### Work task
The first line of the entries through the line bearing "the answer of": copy these lines exactly and return nothing else.

Records from a data collection:
□ □ □

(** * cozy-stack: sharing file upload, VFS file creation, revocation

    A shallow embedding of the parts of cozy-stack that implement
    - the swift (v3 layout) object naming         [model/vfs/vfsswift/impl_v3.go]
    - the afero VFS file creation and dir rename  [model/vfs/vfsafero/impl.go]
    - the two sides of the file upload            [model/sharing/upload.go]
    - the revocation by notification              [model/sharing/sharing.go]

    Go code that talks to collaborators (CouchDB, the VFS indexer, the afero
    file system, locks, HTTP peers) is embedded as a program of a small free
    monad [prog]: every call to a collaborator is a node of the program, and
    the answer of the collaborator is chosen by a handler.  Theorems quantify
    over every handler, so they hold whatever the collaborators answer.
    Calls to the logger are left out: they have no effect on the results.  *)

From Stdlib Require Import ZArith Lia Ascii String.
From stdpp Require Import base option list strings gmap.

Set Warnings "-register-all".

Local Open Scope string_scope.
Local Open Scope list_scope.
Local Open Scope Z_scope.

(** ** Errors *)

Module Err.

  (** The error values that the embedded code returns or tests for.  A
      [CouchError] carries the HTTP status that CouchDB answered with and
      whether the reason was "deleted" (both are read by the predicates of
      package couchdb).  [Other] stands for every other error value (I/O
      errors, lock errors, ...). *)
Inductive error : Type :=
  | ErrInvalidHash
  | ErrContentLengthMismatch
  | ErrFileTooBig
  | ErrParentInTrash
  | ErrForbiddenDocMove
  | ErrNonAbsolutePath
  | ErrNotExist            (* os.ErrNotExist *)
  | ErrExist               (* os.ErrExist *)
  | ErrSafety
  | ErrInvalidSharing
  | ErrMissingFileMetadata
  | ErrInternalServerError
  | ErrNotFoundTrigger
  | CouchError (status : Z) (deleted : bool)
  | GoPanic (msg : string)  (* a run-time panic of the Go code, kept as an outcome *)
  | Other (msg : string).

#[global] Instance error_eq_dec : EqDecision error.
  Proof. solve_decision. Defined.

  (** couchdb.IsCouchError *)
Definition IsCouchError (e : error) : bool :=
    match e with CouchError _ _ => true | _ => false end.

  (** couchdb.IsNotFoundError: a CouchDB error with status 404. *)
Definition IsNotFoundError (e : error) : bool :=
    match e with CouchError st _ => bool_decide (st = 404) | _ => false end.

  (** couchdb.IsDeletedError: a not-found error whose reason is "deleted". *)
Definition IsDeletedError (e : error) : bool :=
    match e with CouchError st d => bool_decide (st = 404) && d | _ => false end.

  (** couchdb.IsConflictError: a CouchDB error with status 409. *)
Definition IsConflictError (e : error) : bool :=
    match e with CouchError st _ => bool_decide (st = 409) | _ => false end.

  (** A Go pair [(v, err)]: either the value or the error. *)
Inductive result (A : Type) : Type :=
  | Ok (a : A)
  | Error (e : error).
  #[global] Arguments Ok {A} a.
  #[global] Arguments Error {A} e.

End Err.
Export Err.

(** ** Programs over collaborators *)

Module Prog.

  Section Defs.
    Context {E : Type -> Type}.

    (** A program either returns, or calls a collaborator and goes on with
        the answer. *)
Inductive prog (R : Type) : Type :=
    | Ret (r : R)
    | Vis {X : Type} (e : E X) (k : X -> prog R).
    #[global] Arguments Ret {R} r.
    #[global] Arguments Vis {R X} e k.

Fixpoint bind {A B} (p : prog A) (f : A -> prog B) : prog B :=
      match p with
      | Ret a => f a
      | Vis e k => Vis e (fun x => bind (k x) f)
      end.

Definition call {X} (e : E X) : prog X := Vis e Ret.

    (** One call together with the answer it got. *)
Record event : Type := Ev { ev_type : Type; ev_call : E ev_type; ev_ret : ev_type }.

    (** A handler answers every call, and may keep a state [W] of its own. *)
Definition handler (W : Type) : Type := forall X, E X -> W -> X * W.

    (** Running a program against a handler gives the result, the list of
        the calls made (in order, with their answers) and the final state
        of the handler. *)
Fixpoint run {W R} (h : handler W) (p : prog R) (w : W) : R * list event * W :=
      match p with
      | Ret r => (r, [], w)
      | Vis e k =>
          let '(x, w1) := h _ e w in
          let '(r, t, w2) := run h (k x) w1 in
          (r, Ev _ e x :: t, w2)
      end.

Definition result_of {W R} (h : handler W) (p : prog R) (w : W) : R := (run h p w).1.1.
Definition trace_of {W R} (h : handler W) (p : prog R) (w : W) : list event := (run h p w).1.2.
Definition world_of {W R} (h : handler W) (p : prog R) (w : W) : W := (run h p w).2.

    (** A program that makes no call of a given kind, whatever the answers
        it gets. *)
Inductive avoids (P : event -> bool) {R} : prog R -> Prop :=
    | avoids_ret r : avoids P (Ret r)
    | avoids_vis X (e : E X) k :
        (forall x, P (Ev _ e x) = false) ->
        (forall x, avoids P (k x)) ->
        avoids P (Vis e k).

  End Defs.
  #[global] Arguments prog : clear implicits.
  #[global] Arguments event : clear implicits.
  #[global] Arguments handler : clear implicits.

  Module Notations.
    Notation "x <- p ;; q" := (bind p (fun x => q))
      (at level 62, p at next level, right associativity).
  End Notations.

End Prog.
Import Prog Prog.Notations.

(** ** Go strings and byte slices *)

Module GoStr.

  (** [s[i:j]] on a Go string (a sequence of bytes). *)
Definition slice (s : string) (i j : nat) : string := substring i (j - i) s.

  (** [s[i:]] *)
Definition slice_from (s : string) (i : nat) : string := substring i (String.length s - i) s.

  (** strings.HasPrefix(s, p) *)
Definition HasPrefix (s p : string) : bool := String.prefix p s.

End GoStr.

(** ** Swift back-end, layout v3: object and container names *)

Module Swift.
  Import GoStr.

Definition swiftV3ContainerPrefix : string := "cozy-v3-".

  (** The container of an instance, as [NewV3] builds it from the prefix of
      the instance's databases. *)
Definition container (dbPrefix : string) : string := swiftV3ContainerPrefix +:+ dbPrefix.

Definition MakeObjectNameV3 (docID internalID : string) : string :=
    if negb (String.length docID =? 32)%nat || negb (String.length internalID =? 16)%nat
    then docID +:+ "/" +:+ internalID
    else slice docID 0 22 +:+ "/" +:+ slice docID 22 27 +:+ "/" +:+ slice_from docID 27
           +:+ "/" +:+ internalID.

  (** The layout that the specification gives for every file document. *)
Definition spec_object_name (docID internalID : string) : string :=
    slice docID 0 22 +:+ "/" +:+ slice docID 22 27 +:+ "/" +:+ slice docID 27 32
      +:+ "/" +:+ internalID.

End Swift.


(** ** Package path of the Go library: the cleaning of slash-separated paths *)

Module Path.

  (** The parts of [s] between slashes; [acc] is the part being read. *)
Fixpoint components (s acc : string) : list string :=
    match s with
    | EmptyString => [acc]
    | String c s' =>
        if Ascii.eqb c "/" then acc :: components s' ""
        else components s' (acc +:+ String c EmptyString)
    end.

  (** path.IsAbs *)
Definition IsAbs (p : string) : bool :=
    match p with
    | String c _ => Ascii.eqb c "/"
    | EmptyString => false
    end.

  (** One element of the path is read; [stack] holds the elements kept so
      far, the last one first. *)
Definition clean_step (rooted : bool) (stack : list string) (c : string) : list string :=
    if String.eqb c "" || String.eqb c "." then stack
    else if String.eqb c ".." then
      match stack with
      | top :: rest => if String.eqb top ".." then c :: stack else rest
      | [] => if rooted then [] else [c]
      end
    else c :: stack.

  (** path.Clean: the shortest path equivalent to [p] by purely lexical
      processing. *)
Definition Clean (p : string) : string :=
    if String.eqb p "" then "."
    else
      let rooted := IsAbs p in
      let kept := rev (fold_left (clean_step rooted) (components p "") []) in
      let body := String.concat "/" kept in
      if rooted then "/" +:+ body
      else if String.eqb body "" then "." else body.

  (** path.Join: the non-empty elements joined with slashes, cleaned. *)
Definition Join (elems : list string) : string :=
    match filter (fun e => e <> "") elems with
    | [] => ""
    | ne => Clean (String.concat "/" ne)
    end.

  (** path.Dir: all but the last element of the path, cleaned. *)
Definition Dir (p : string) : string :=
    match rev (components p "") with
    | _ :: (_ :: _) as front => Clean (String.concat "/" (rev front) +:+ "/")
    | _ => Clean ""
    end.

□ □ □

### Completed exercise
(** * cozy-stack: sharing file upload, VFS file creation, revocation

    A shallow embedding of the parts of cozy-stack that implement
    - the swift (v3 layout) object naming         [model/vfs/vfsswift/impl_v3.go]
    - the afero VFS file creation and dir rename  [model/vfs/vfsafero/impl.go]
    - the two sides of the file upload            [model/sharing/upload.go]
    - the revocation by notification              [model/sharing/sharing.go]

    Go code that talks to collaborators (CouchDB, the VFS indexer, the afero
    file system, locks, HTTP peers) is embedded as a program of a small free
    monad [prog]: every call to a collaborator is a node of the program, and
    the answer of the collaborator is chosen by a handler.  Theorems quantify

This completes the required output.